La chavala sabía lo que quería. Con una mirada llena de deseo, le dijo a su amante: «Espera, aún no estoy empapada». Él, con su verga palpitando de excitación, respondió con voz ronca: «No te preocupes, jariosas xxx, jariosas online, voy a dejarte bien mojada».
La habitación estaba cargada de un calor sofocante, el sudor perlaba las frentes de los amantes, quienes se devoraban con la mirada. La chavala se quitó lentamente la ropa, dejando al descubierto sus tetas firmes y su culo redondo y tentador. Él no pudo resistirse y se abalanzó sobre ella, cogiendo con fuerza su cintura y devorando sus pezones con ansias.
Ella gimió de placer, sintiendo cómo la verga de su amante se endurecía entre sus piernas. Sin perder tiempo, se arrodilló y comenzó a mamar con avidez, sintiendo el sabor salado de su pija en su boca. Él gemía de gusto, disfrutando cada succión y cada lengüetazo que le daba.
Después de un rato de mamadas intensas, él la levantó bruscamente y la tiró sobre la cama. La chavala se arqueó de placer, ansiosa por ser penetrada. Él no se hizo esperar y la cogió con fuerza, embistiendo su concha con rapidez y vigor. Los gemidos llenaron la habitación, mezclándose con el sonido de la cama chirriando.
La chavala se retorcía de placer, sintiendo cada embestida como un golpe de puro éxtasis. Él la cogía sin piedad, disfrutando de la sensación de su verga entrando y saliendo de su concha húmeda y caliente. Ambos estaban en un frenesí de sexo desenfrenado, sin importarles nada más que el placer que se estaban dando mutuamente.

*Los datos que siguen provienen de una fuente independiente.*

(** X2.  One strong sample carries ten ticks.  If a tick's raw sample is
    above 0.05 (ten times the threshold), that tick and each of the next nine
    ticks find the smoothed level above the threshold, whatever those ticks
    sample. *)
Theorem strong_sample_holds_ten_ticks
    (s : Hook) (id : nat) (c : bool) (now : Z) (d : Snapshot)
    (tr : list Event) (id' : nat) (c' : bool) (now' : Z) (d' : Snapshot) :
  isSome (analyserRef s) = true ->
  (List.length (volumeHistoryRef s) <= 10)%nat ->
  Forall (fun y => 0 <= y) (volumeHistoryRef s) ->
  0.05 < normalizedLevel d ->
  (List.length (pushedLevels tr) <= 8)%nat ->
  tickAbove s (Frame id c now d) = true
  /\ tickAbove (run s (Frame id c now d :: tr)) (Frame id' c' now' d') = true.
Proof.
  intros Han Hlen Hall Hstrong Hfew.
  assert (Hwin : forall (pre : list Event) (dn : Snapshot),
            (List.length (pushedLevels pre ++ [normalizedLevel dn]) <= 10)%nat ->
            In (normalizedLevel d) (pushedLevels pre ++ [normalizedLevel dn]) ->
            tickAbove (run s pre) (Frame 0 false 0 dn) = true).
  { intros pre dn Hshort Hin. cbn [tickAbove].
    rewrite run_analyser, Han, (tick_window s pre dn Han Hlen). cbn [andb].
    destruct (lastn_keeps_suffix VOLUME_HISTORY_SIZE (volumeHistoryRef s)
                (pushedLevels pre ++ [normalizedLevel dn]) Hshort)
      as [kept Hkept].
    apply (strong_sample_above (normalizedLevel d)).
    - rewrite Hkept. apply in_or_app. right. exact Hin.
    - apply Forall_lastn, Forall_app. split; [ exact Hall | ].
      apply Forall_app. split.
      + clear. induction pre as [ | [ ? ? ? dp | ? ] pre IH ]; cbn;
          [ constructor | constructor; [ apply normalizedLevel_range | exact IH ]
          | exact IH ].
      + constructor; [ apply normalizedLevel_range | constructor ].
    - rewrite lastn_length. unfold VOLUME_HISTORY_SIZE. lia.
    - unfold SILENCE_THRESHOLD. lra. }
  split.
  - apply (Hwin [] d); cbn; [ lia | left; reflexivity ].
  - apply (Hwin (Frame id c now d :: tr) d').
    + cbn [pushedLevels]. rewrite length_app. cbn. lia.
    + cbn [pushedLevels]. left. reflexivity.
Qed.

Lemma strong_sample_holds_ten_ticks_witness :
  isSome (analyserRef sessionStart) = true
  /\ (List.length (volumeHistoryRef sessionStart) <= 10)%nat
  /\ Forall (fun y => 0 <= y) (volumeHistoryRef sessionStart)
  /\ 0.05 < normalizedLevel loudBuffer
  /\ (List.length (pushedLevels (firstn 8 (tl loudThenSilence))) <= 8)%nat
  /\ tickAbove sessionStart (Frame 4 false 0 loudBuffer) = true
  /\ tickAbove
       (run sessionStart
          (Frame 4 false 0 loudBuffer :: firstn 8 (tl loudThenSilence)))
       (Frame 7 false 200 silentBuffer) = true.
Proof.
  split; [ reflexivity | split; [ cbn; lia | split; [ constructor | ] ] ].
  split; [ vm_compute; reflexivity | split; [ cbn; lia | ] ].
  apply (strong_sample_holds_ten_ticks sessionStart 4 false 0 loudBuffer
           (firstn 8 (tl loudThenSilence)) 7 false 200 silentBuffer).
  - reflexivity.
  - cbn. lia.
  - constructor.
  - vm_compute. reflexivity.
  - cbn. lia.
Defined.

(** X3.  Ten quiet samples are enough.  Once the last ten ticks, the current
    one included, have each sampled a raw level at or below the threshold, the
    smoothed level is at or below the threshold, whatever was stored before. *)
Theorem ten_quiet_samples_drop_below
    (s : Hook) (tr : list Event) (id : nat) (c : bool) (now : Z)
    (d : Snapshot) :
  isSome (analyserRef s) = true ->
  (List.length (volumeHistoryRef s) <= 10)%nat ->
  forallb quietSample (tr ++ [Frame id c now d]) = true ->
  (9 <= List.length (pushedLevels tr))%nat ->
  tickAbove (run s tr) (Frame id c now d) = false.
Proof.
  intros Han Hlen Hquiet Hmany. cbn [tickAbove].
  rewrite run_analyser, Han, (tick_window s tr d Han Hlen). cbn [andb].
  rewrite lastn_of_suffix
    by (rewrite length_app; cbn; unfold VOLUME_HISTORY_SIZE; lia).
  apply quiet_window_below.
  - intro Hnil. apply (f_equal (@List.length Q)) in Hnil.
    rewrite lastn_length, length_app in Hnil.
    unfold VOLUME_HISTORY_SIZE in Hnil. cbn in Hnil. lia.
  - apply Forall_lastn.
    change [normalizedLevel d] with (pushedLevels [Frame id c now d]).
    rewrite <- pushedLevels_app.
    revert Hquiet. generalize (tr ++ [Frame id c now d]). clear.
    intro l. induction l as [ | [ ? ? ? dp | ? ] l IH ]; cbn; intro Hq.
    + constructor.
    + apply andb_prop in Hq as [Hd Hl]. constructor; [ | exact (IH Hl) ].
      apply negb_true_iff, aboveThreshold_le in Hd.
      split; [ apply normalizedLevel_range | exact Hd ].
    + exact (IH Hq).
Qed.

Lemma ten_quiet_samples_drop_below_witness :
  isSome (analyserRef sessionStart) = true
  /\ (List.length (volumeHistoryRef sessionStart) <= 10)%nat
  /\ forallb quietSample
       (firstn 9 (tl loudThenSilence) ++ [Frame 9 true 160 silentBuffer])
     = true
  /\ (9 <= List.length (pushedLevels (firstn 9 (tl loudThenSilence))))%nat
  /\ tickAbove (run sessionStart (firstn 9 (tl loudThenSilence)))
       (Frame 9 true 160 silentBuffer) = false.
Proof.
  split; [ reflexivity | split; [ cbn; lia | ] ].
  split; [ vm_compute; reflexivity | split; [ cbn; lia | ] ].
  apply (ten_quiet_samples_drop_below sessionStart
           (firstn 9 (tl loudThenSilence)) 9 true 160 silentBuffer).
  - reflexivity.
  - cbn. lia.
  - vm_compute. reflexivity.
  - cbn. lia.
Defined.

(** *** Teardown *)

Lemma removeHandle_incl (h : nat) (hs : list nat) :
  incl (removeHandle h hs) hs.
Proof.
  unfold removeHandle. intros x Hx. apply filter_In in Hx. apply Hx.
Qed.

Lemma idle_callbacks (tr : list Event) : forall (s : Hook) (frames : list nat),
  analyserRef s = None ->
  isSpeaking s = false ->
  silenceTimeoutRef s = None ->
  incl frames (pendingFrames (platform s)) ->
  exists frames',
    run (withFrames frames s) tr = withFrames frames' s
    /\ incl frames' (pendingFrames (platform s)).
Proof.
  induction tr as [ | e tr IH ]; intros s frames Han Hsp Hti Hincl.
  - exists frames. split; [ reflexivity | exact Hincl ].
  - change (run (withFrames frames s) (e :: tr))
      with (run (step e (withFrames frames s)) tr).
    assert (Hstep : exists frames1,
               step e (withFrames frames s) = withFrames frames1 s
               /\ incl frames1 (pendingFrames (platform s))).
    { destruct e as [ id c now d | now ].
      - exists (removeHandle id frames). split.
        + destruct s as [ li sp hp al er ms ac an af st vh ls p ].
          cbn in Han. subst an. reflexivity.
        + intros x Hx. apply Hincl. exact (removeHandle_incl id frames x Hx).
      - exists frames. split; [ | exact Hincl ].
        destruct s as [ li sp hp al er ms ac an af st vh ls p ].
        cbn in Hsp, Hti. subst sp st.
        cbn. unfold silenceTimeoutFired. cbn.
        destruct (_ <=? _)%Z; reflexivity. }
    destruct Hstep as (frames1 & -> & Hincl1).
    apply IH; assumption.
Qed.

Lemma withFrames_same (s : Hook) :
  withFrames (pendingFrames (platform s)) s = s.
Proof.
  destruct s as [ li sp hp al er ms ac an af st vh ls [ st' ct fr nh ] ].
  reflexivity.
Qed.

Lemma stopListening_idle (s : Hook) :
  analyserRef (stopListening s) = None
  /\ isSpeaking (stopListening s) = false
  /\ silenceTimeoutRef (stopListening s) = None.
Proof.
  destruct s as [ li sp hp al er ms ac an af st vh ls p ].
  unfold stopListening, clearSilenceTimeout.
  destruct af, st, ms, ac; cbv -[removeHandle]; repeat split.
Qed.

(** X4.  Callbacks that arrive after [stopListening] change nothing.
    Whatever frames or timeout callbacks still run on a stopped hook, every
    piece of state and every ref stays as [stopListening] left it, no stream
    or context is touched and no new animation frame is requested: the only
    difference is that pending frame requests may have been used up. *)
Theorem callbacks_after_stop_do_nothing (s : Hook) (tr : list Event) :
  exists frames,
    run (stopListening s) tr = withFrames frames (stopListening s)
    /\ incl frames (pendingFrames (platform (stopListening s))).
Proof.
  destruct (stopListening_idle s) as (Han & Hsp & Hti).
  destruct (idle_callbacks tr (stopListening s)
              (pendingFrames (platform (stopListening s)))
              Han Hsp Hti (incl_refl _)) as (frames & Hrun & Hincl).
  rewrite withFrames_same in Hrun.
  exists frames. split; assumption.
Qed.

(** X5.  Every tick on a live analyser requests exactly one new animation
    frame and stores its id, and a [stopListening] that follows cancels that
    request. *)
Theorem stop_cancels_requested_frame
    (c : bool) (now : Z) (d : Snapshot) (s : Hook) :
  isSome (analyserRef s) = true ->
  let s' := analyzeAudio c now d s in
  let id := nextHandle (platform s) in
  animationFrameRef s' = Some id
  /\ pendingFrames (platform s') = id :: pendingFrames (platform s)
  /\ ~ In id (pendingFrames (platform (stopListening s'))).
Proof.
  intros Han s' id.
  assert (Hreq : animationFrameRef s' = Some id
                 /\ pendingFrames (platform s') = id :: pendingFrames (platform s)).
  { unfold s', id, analyzeAudio, scheduleNextFrame, clearSilenceTimeout.
    destruct (analyserRef s); [ | discriminate ].
    cbn. tick_cases; split; reflexivity. }
  destruct Hreq as [Href Hpending].
  split; [ exact Href | split; [ exact Hpending | ] ].
  assert (Hstop : forall u, animationFrameRef u = Some id ->
            pendingFrames (platform (stopListening u))
            = removeHandle id (pendingFrames (platform u))).
  { intros u Hu.
    destruct u as [ li sp hp al er ms ac an af st vh ls p ].
    cbn in Hu. subst af. unfold stopListening, clearSilenceTimeout.
    destruct st, ms, ac; reflexivity. }
  rewrite (Hstop s' Href). unfold removeHandle. intro Hin.
  apply filter_In in Hin as [_ Hneq].
  rewrite Nat.eqb_refl in Hneq. discriminate.
Qed.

Después de un rato de cogidas intensas, él decidió cambiar de posición. La puso a cuatro patas y comenzó a culearla por detrás, sintiendo cómo su verga se hundía profundamente en su concha. La chavala gemía y gritaba de placer, pidiendo más y más, ansiosa por sentirlo aún más adentro.
Él aceleró el ritmo, embistiendo con fuerza y determinación. Cada golpe era un nuevo nivel de placer, un escalón más hacia el orgasmo que ambos ansiaban. La chavala apretaba las sábanas con fuerza, arqueando su espalda y ofreciendo su culo para ser cogido sin piedad.
El sudor resbalaba por sus cuerpos entrelazados, mezclándose con la saliva y los fluidos que brotaban de su sexo ardiente. Ambos estaban al borde del abismo, a punto de dejarse llevar por la vorágine de placer que los consumía. Él sintió que no podía contenerse más y anunció su venida con un gruñido gutural.
La chavala, sintiendo cómo su amante estaba a punto de venirse, apretó su concha con fuerza alrededor de su verga, aumentando el placer de ambos. Y en un último embate, él se dejó llevar por la intensidad del momento, eyaculando con fuerza en lo más profundo de su ser.
Ambos cayeron exhaustos sobre la cama, jadeando y sudando después del intenso acto de sexo desenfrenado que habían compartido. Se miraron a los ojos y supieron que aquella noche sería inolvidable, una más en su colección de momentos ardientes y apasionados.
Y así, entre gemidos, risas y promesas susurradas al oído, la chavala y su amante se fundieron en un abrazo cálido, sabiendo que la pasión que los unía era más fuerte que cualquier otra cosa en el mundo.